*Institusi pemberantasan korupsi itu harus diberi imunitas
JAKARTA (BeritaHUKUM.com) Keinginan untuk pembubarkan Komisi Pemberantasan Korupsi (KPK) merupakan pelanggaran terhadap undang-undang. Pasalnya, pembentukan KPK didasari UU yang telah telah disahkan DPR.
"Membubarkan KPK itu sama saja melakukan pelanggaran terhadap undang-undang. Oknum yang mewacanakan pembubaran KPK itu sudah tentu menyalahi undang-undang, kata anggota Komisi III DPR Nurdiman Munir kepada wartawan di gedung DPR, Jakarta, Rabu (5/9).

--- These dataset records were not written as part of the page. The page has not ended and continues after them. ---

(* ===== verification/DashPage.v ===== *)
(** * The page of the dashboard

    Every view of [tools_dashboard.py] is a function decorated with
    [@pn.depends(search, company_filter, tag_filter, cost_tier_filter)]
    (lines 132, 172, 192, 213, 231, 244, 261): Panel calls it with the
    four widgets' values, and it starts by calling [get_filtered_data]
    itself.  The [FastListTemplate] of lines 281-316 places the widgets in
    the sidebar and the seven views in the main area, and
    [template.servable()] (line 318) serves it.

    This file gives [depends] (the decorator with the first line of each
    view), the card grid of [stats_cards] with its median card
    ([stats_view]), the seven views of a widget state ([views]), the
    layout of the template as data ([template], with the nested
    [pn.Row]/[pn.Column] as the nested inductive [item]) and the page it
    renders ([serve]).  The theorems show that the views of one state
    agree with each other (each count on the page counts rows of the same
    selection), that a search the regular-expression engine rejects
    breaks every view alike, and that the main area shows each view
    once. *)

From S2P Require Import Prelude Json PyDict FileStore Dashboard DashStats DashViews.
From Stdlib Require Import QArith.

Module DashPage.
Import Dashboard DashStats DashViews.

(** ** The card grid of [stats_cards] (lines 133-170) *)

(** The ['No data available'] pane, or the grid of four cards, the last
    showing the median cost ([None] is ['N/A']). *)
Inductive card_pane := NoData | CardGrid (c : Cards) (median : option Q).

Definition stats_view (filtered : list Tool) : card_pane :=
  match stats_cards filtered with
  | None => NoData
  | Some c => CardGrid c (median_cost filtered)
  end.

(** The bars of [market_segmentation] with the [n] of its title
    (lines 213-229). *)
Definition segmentation_view (filtered : list Tool) : list (string * nat) * nat :=
  (market_segmentation filtered, length filtered).

(** ** The widgets and views of the template (lines 281-316) *)

Inductive widget := WSearch | WCompanyFilter | WTagFilter | WCostTierFilter | WResetButton.

Inductive view_fn :=
| VStatsCards | VCostBoxplot | VCostHistogram | VMarketSegmentation
| VCompanyChart | VTagChart | VDataTable.

(** A pane of the template: a [pn.pane.Markdown], a widget, a view, a
    [pn.Row] of panes or a [pn.Column] around one. *)
Inductive item :=
| IMarkdown (text : string)
| IWidget (w : widget)
| IView (v : view_fn)
| IRow (cols : list item)
| IColumn (i : item).

Record Template := {
  tpl_title : string;
  tpl_sidebar : list item;
  tpl_main : list item;
  tpl_accent_base_color : string;
  tpl_header_background : string }.

Definition template : Template := {|
  tpl_title := "Research Tools Landscape Analysis";
  tpl_sidebar :=
    [IMarkdown "## Research Controls"; IMarkdown "### Filters";
     IWidget WSearch; IWidget WCompanyFilter; IWidget WTagFilter; IWidget WCostTierFilter;
     IMarkdown "---"; IWidget WResetButton];
  tpl_main :=
    [IMarkdown "## Overview Statistics"; IView VStatsCards;
     IMarkdown "## Descriptive Statistics";
     IRow [IColumn (IView VCostBoxplot); IColumn (IView VCostHistogram)];
     IMarkdown "## Market Analysis";
     IRow [IColumn (IView VMarketSegmentation)];
     IMarkdown "## Market Composition";
     IRow [IColumn (IView VCompanyChart); IColumn (IView VTagChart)];
     IMarkdown "## Complete Dataset";
     IMarkdown "*Table shows all tools matching current filter criteria. Click column headers to sort.*";
     IView VDataTable];
  tpl_accent_base_color := "#2c3e50";
  tpl_header_background := "#34495e" |}.

(** ** The views of one widget state *)

(** What each view returns, or the exception it raises. *)
Record Views := {
  v_stats : res card_pane;
  v_boxplot : res pane;
  v_histogram : res pane;
  v_segmentation : res (list (string * nat) * nat);
  v_company : res pane;
  v_tags : res pane;
  v_table : res (list TableRow) }.

(** A rendered pane of the page. *)
Inductive shown :=
| SMarkdown (text : string)
| SWidget (w : widget)
| SCards (r : res card_pane)
| SPane (r : res pane)
| SSegmentation (r : res (list (string * nat) * nat))
| STable (r : res (list TableRow))
| SRow (cols : list shown)
| SColumn (s : shown).

Definition view_shown (vs : Views) (v : view_fn) : shown :=
  match v with
  | VStatsCards => SCards (v_stats vs)
  | VCostBoxplot => SPane (v_boxplot vs)
  | VCostHistogram => SPane (v_histogram vs)
  | VMarketSegmentation => SSegmentation (v_segmentation vs)
  | VCompanyChart => SPane (v_company vs)
  | VTagChart => SPane (v_tags vs)
  | VDataTable => STable (v_table vs)
  end.

Fixpoint render (vs : Views) (i : item) : shown :=
  match i with
  | IMarkdown t => SMarkdown t
  | IWidget w => SWidget w
  | IView v => view_shown vs v
  | IRow cols => SRow (List.map (render vs) cols)
  | IColumn i' => SColumn (render vs i')
  end.

(** The views named by a layout, in the order they appear. *)
Fixpoint item_views (i : item) : list view_fn :=
  match i with
  | IMarkdown _ | IWidget _ => []
  | IView v => [v]
  | IRow cols => List.flat_map item_views cols
  | IColumn i' => item_views i'
  end.

Section Page.
Context (regex : Type) (compile_ci : string → res regex) (rsearch : regex → string → bool).

(** [@pn.depends(...)] and the first line of the view,
    [filtered = get_filtered_data(search_val, companies, tags, tiers)]. *)
Definition depends {A} (view : list Tool → res A) (df : list Tool) (u : UI) : res A :=
  filtered ← filtered_for regex compile_ci rsearch df u; view filtered.

Definition views (df : list Tool) (u : UI) : Views := {|
  v_stats := depends (λ f, Ok (stats_view f)) df u;
  v_boxplot := depends (λ f, Ok (cost_boxplot f)) df u;
  v_histogram := depends cost_histogram df u;
  v_segmentation := depends (λ f, Ok (segmentation_view f)) df u;
  v_company := depends company_chart df u;
  v_tags := depends tag_chart_bars df u;
  v_table := depends (λ f, Ok (data_table f)) df u |}.

(** [template.servable()]: the sidebar and the main area as rendered for
    the widget state [u]. *)
Definition serve (df : list Tool) (u : UI) : list shown * list shown :=
  (List.map (render (views df u)) (tpl_sidebar template),
   List.map (render (views df u)) (tpl_main template)).
End Page.

(** ** Reference functions for the theorems *)

(** The number of rows a pane is drawn from: the [n] of a box plot or a
    bar chart, the values of a histogram, none for a message. *)
Definition pane_count (p : pane) : nat :=
  match p with
  | Markdown _ => 0
  | BoxPlot _ n => n
  | Histogram ys _ _ _ => length ys
  | BarH _ n => n
  end.

Definition cards_total (c : card_pane) : nat :=
  match c with NoData => 0 | CardGrid c _ => card_total c end.
Definition cards_companies (c : card_pane) : nat :=
  match c with NoData => 0 | CardGrid c _ => card_company_records c end.
Definition cards_tags (c : card_pane) : nat :=
  match c with NoData => 0 | CardGrid c _ => card_tags_records c end.

(** The rows of the table that show a cost. *)
Definition priced_rows (rows : list TableRow) : nat :=
  length (filter (λ r, bool_decide (is_Some (tr_cost r))) rows).

(** The view panes of a rendered pane, in the order they appear. *)
Fixpoint shown_views (s : shown) : list shown :=
  match s with
  | SMarkdown _ | SWidget _ => []
  | SRow cols => List.flat_map shown_views cols
  | SColumn s' => shown_views s'
  | _ => [s]
  end.

(** ** Lemmas *)

(** Induction on [item] through the panes of a [pn.Row]. *)
Section item_nested_ind.
Variable P : item → Prop.
Hypothesis Hmd : ∀ t, P (IMarkdown t).
Hypothesis Hwidget : ∀ w, P (IWidget w).
Hypothesis Hview : ∀ v, P (IView v).
Hypothesis Hrow : ∀ cols, Forall P cols → P (IRow cols).
Hypothesis Hcolumn : ∀ i, P i → P (IColumn i).

Fixpoint item_nested_ind (i : item) : P i :=
  match i with
  | IMarkdown t => Hmd t
  | IWidget w => Hwidget w
  | IView v => Hview v
  | IRow cols => Hrow cols ((fix go (l : list item) : Forall P l :=
                               match l with
                               | [] => @List.Forall_nil _ P
                               | x :: l' => @List.Forall_cons _ P x l' (item_nested_ind x) (go l')
                               end) cols)
  | IColumn i' => Hcolumn i' (item_nested_ind i')
  end.
End item_nested_ind.

Lemma render_views vs i : shown_views (render vs i) = view_shown vs <$> item_views i.
Proof.
  induction i as [t|w|v|cols IH|i' IH] using item_nested_ind; simpl; try done.
  - by destruct v.
  - induction IH as [|c cols Hc _ IHcols]; [done|]. simpl.
    by rewrite fmap_app, Hc, IHcols.
Qed.

Lemma render_list_views vs l :
  List.flat_map shown_views (List.map (render vs) l) = view_shown vs <$> List.flat_map item_views l.
Proof.
  induction l as [|i l IH]; [done|]. simpl. by rewrite fmap_app, render_views, IH.
Qed.

Section PageLemmas.
Context (regex : Type) (compile_ci : string → res regex) (rsearch : regex → string → bool).

Lemma depends_Ok_inv {A} (view : list Tool → res A) df u a :
  depends regex compile_ci rsearch view df u = Ok a →
  ∃ f, filtered_for regex compile_ci rsearch df u = Ok f ∧ view f = Ok a.
Proof. unfold depends. destruct (filtered_for _ _ _ df u) as [f|]; [by exists f|done]. Qed.

Lemma depends_Ok {A} (view : list Tool → res A) df u f :
  filtered_for regex compile_ci rsearch df u = Ok f →
  depends regex compile_ci rsearch view df u = view f.
Proof. unfold depends. by intros ->. Qed.

Lemma depends_Err {A} (view : list Tool → res A) df u e :
  filtered_for regex compile_ci rsearch df u = Err e →
  depends regex compile_ci rsearch view df u = Err e.
Proof. unfold depends. by intros ->. Qed.

Lemma search_Err df u e :
  search_value u ≠ "" → compile_ci (search_value u) = Err e →
  filtered_for regex compile_ci rsearch df u = Err e.
Proof.
  intros Hs He. unfold filtered_for, get_filtered_data.
  destruct (String.eqb_spec (search_value u) "") as [|_]; [done|]. by rewrite He.
Qed.
End PageLemmas.

Lemma cost_data_length f : length (cost_data f) = length (filter has_cost f).
Proof.
  unfold cost_data. induction f as [|t f IH]; [done|]. rewrite filter_cons.
  destruct (has_cost t) eqn:Hc; simpl; [|done].
  unfold has_cost in Hc. destruct (cost t) eqn:Ec; [|done]. simpl. by rewrite <- IH.
Qed.

Lemma priced_rows_data_table f : priced_rows (data_table f) = length (cost_data f).
Proof.
  rewrite cost_data_length. unfold priced_rows, data_table.
  induction f as [|t f IH]; [done|]. rewrite fmap_cons, !filter_cons. simpl.
  unfold has_cost. by case_bool_decide; simpl; rewrite IH.
Qed.

Lemma stats_view_counts f :
  cards_total (stats_view f) = length f ∧
  cards_companies (stats_view f) = length (filter has_company f) ∧
  cards_tags (stats_view f) = length (filter has_tags f).
Proof.
  unfold stats_view, stats_cards. destruct (length f =? 0)%nat eqn:E; [|done].
  apply Nat.eqb_eq, length_zero_iff_nil in E as ->. done.
Qed.

Lemma cost_boxplot_count f : pane_count (cost_boxplot f) = length (cost_data f).
Proof. unfold cost_boxplot. destruct (length (cost_data f) =? 0)%nat eqn:E; simpl; [|done]. by apply Nat.eqb_eq in E. Qed.

Lemma cost_histogram_count f p : cost_histogram f = Ok p → pane_count p = length (cost_data f).
Proof.
  unfold cost_histogram. destruct (length (cost_data f) =? 0)%nat eqn:E.
  - intros [= <-]. simpl. by apply Nat.eqb_eq in E.
  - destruct (calculate_statistics _); by intros [= <-].
Qed.

Lemma company_chart_count f p : company_chart f = Ok p → pane_count p = length (filter has_company f).
Proof.
  unfold company_chart. destruct (length (filter has_company f) =? 0)%nat eqn:E.
  - intros [= <-]. simpl. by apply Nat.eqb_eq in E.
  - destruct (value_counts _); simpl; [by intros [= <-]|done].
Qed.

Lemma tag_chart_bars_count f p : tag_chart_bars f = Ok p → pane_count p = length (filter has_tags f).
Proof.
  unfold tag_chart_bars, tag_chart. destruct (length (filter has_tags f) =? 0)%nat eqn:E.
  - intros [= <-]. simpl. by apply Nat.eqb_eq in E.
  - destruct (tag_counts_loop _ _); simpl; [by intros [= <-]|done].
Qed.

Lemma data_table_length f : length (data_table f) = length f.
Proof. apply length_fmap. Qed.

(** ** The claims *)

(** C21. The views of one widget state agree: every view is drawn from the
    same selection of rows, so the total of the cards, the [n] of the
    segmentation chart and the sum of its bars are the number of rows of
    the table; the box plot and the histogram are drawn from the rows of
    the table that show a cost; and the [n] of the company and tag charts
    are the record counts of the company and tag cards. *)
Theorem page_consistent regex compile_ci rsearch df u cards box hist seg n company tags rows :
  let vs := views regex compile_ci rsearch df u in
  v_stats vs = Ok cards → v_boxplot vs = Ok box → v_histogram vs = Ok hist →
  v_segmentation vs = Ok (seg, n) → v_company vs = Ok company → v_tags vs = Ok tags →
  v_table vs = Ok rows →
  cards_total cards = length rows ∧ n = length rows ∧ sum_list seg.*2 = length rows ∧
  pane_count box = priced_rows rows ∧ pane_count hist = priced_rows rows ∧
  pane_count company = cards_companies cards ∧ pane_count tags = cards_tags cards.
Proof.
  simpl. intros Hs Hb Hh Hseg Hc Ht Htab.
  destruct (depends_Ok_inv _ _ _ _ _ _ _ Htab) as (f & Hf & Hrows).
  repeat match goal with
  | H : depends _ _ _ _ _ _ = _ |- _ => rewrite (depends_Ok _ _ _ _ _ _ _ Hf) in H
  end. simplify_eq.
  destruct (stats_view_counts f) as (-> & -> & ->).
  rewrite data_table_length, priced_rows_data_table, cost_boxplot_count,
    (cost_histogram_count _ _ Hh), (company_chart_count _ _ Hc), (tag_chart_bars_count _ _ Ht).
  split_and!; try done. apply market_segmentation_total.
Qed.

(** A search the regular-expression engine rejects breaks every view of
    the page with the same exception. *)
Lemma page_search_error regex compile_ci rsearch df u e :
  search_value u ≠ "" → compile_ci (search_value u) = Err e →
  views regex compile_ci rsearch df u =
    {| v_stats := Err e; v_boxplot := Err e; v_histogram := Err e; v_segmentation := Err e;
       v_company := Err e; v_tags := Err e; v_table := Err e |}.
Proof.
  intros Hs He. pose proof (search_Err regex compile_ci rsearch df u e Hs He) as H.
  unfold views. by rewrite !(depends_Err _ _ _ _ _ _ _ H).
Qed.

(** The sidebar of the page shows the four filters and the reset button
    and no view; the main area shows each of the seven views once, in
    the order of the template. *)
Lemma serve_views regex compile_ci rsearch df u :
  let page := serve regex compile_ci rsearch df u in
  List.flat_map shown_views page.1 = [] ∧
  List.flat_map shown_views page.2 =
    view_shown (views regex compile_ci rsearch df u) <$>
      [VStatsCards; VCostBoxplot; VCostHistogram; VMarketSegmentation;
       VCompanyChart; VTagChart; VDataTable].
Proof.
  cbv zeta. split; [reflexivity|]. unfold serve. cbn [snd]. rewrite render_list_views. reflexivity.
Qed.

(** ** Witnesses *)

(** The two example rows of [Dashboard] with the tier filter set to
    ['Free'] and a literal search engine. *)
Lemma page_consistent_witness :
  let vs := views string Dashboard.Examples.ex_compile Dashboard.Examples.ex_rsearch
              Dashboard.Examples.ex_df Dashboard.Examples.ex_ui in
  ∃ cards box hist seg n company tags rows,
    v_stats vs = Ok cards ∧ v_boxplot vs = Ok box ∧ v_histogram vs = Ok hist ∧
    v_segmentation vs = Ok (seg, n) ∧ v_company vs = Ok company ∧ v_tags vs = Ok tags ∧
    v_table vs = Ok rows ∧ cards_total cards = length rows ∧ pane_count hist = priced_rows rows.
Proof.
  cbv zeta. do 8 eexists.
  do 7 (split; [vm_compute; reflexivity|]).
  edestruct (page_consistent string Dashboard.Examples.ex_compile Dashboard.Examples.ex_rsearch
               Dashboard.Examples.ex_df Dashboard.Examples.ex_ui) as (Ht & _ & _ & _ & Hh & _);
    [vm_compute; reflexivity ..|].
  split; [exact Ht|exact Hh].
Defined.

End DashPage.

Jika pemerintah serius memberantas korupsi, lanjut dia, justru harus memberikan kekebalan (imunitas) kepada lembaga tersebut. Kalau memang pemerintah serius ingin memberantas korupsi, KPK harus diberi imunitas," ujarnya.
Nurdiman menjelaskan, beberapa kasus seperti kriminalisasi mantan ketua KPK, Antasari Azhar dan kasus Cicak vs Buaya. Kasus-kasus tersebut terjadi karena KPK tidak memiliki immunitas sehingga mampu dipolitisasi oleh oknum-oknum tertentu dalam lembaga resmi. "Undang-undang yang mengatur KPK harus diperkuat, sehingga KPK tidak mudah didiskriminasi," jelas pengacara tersebut.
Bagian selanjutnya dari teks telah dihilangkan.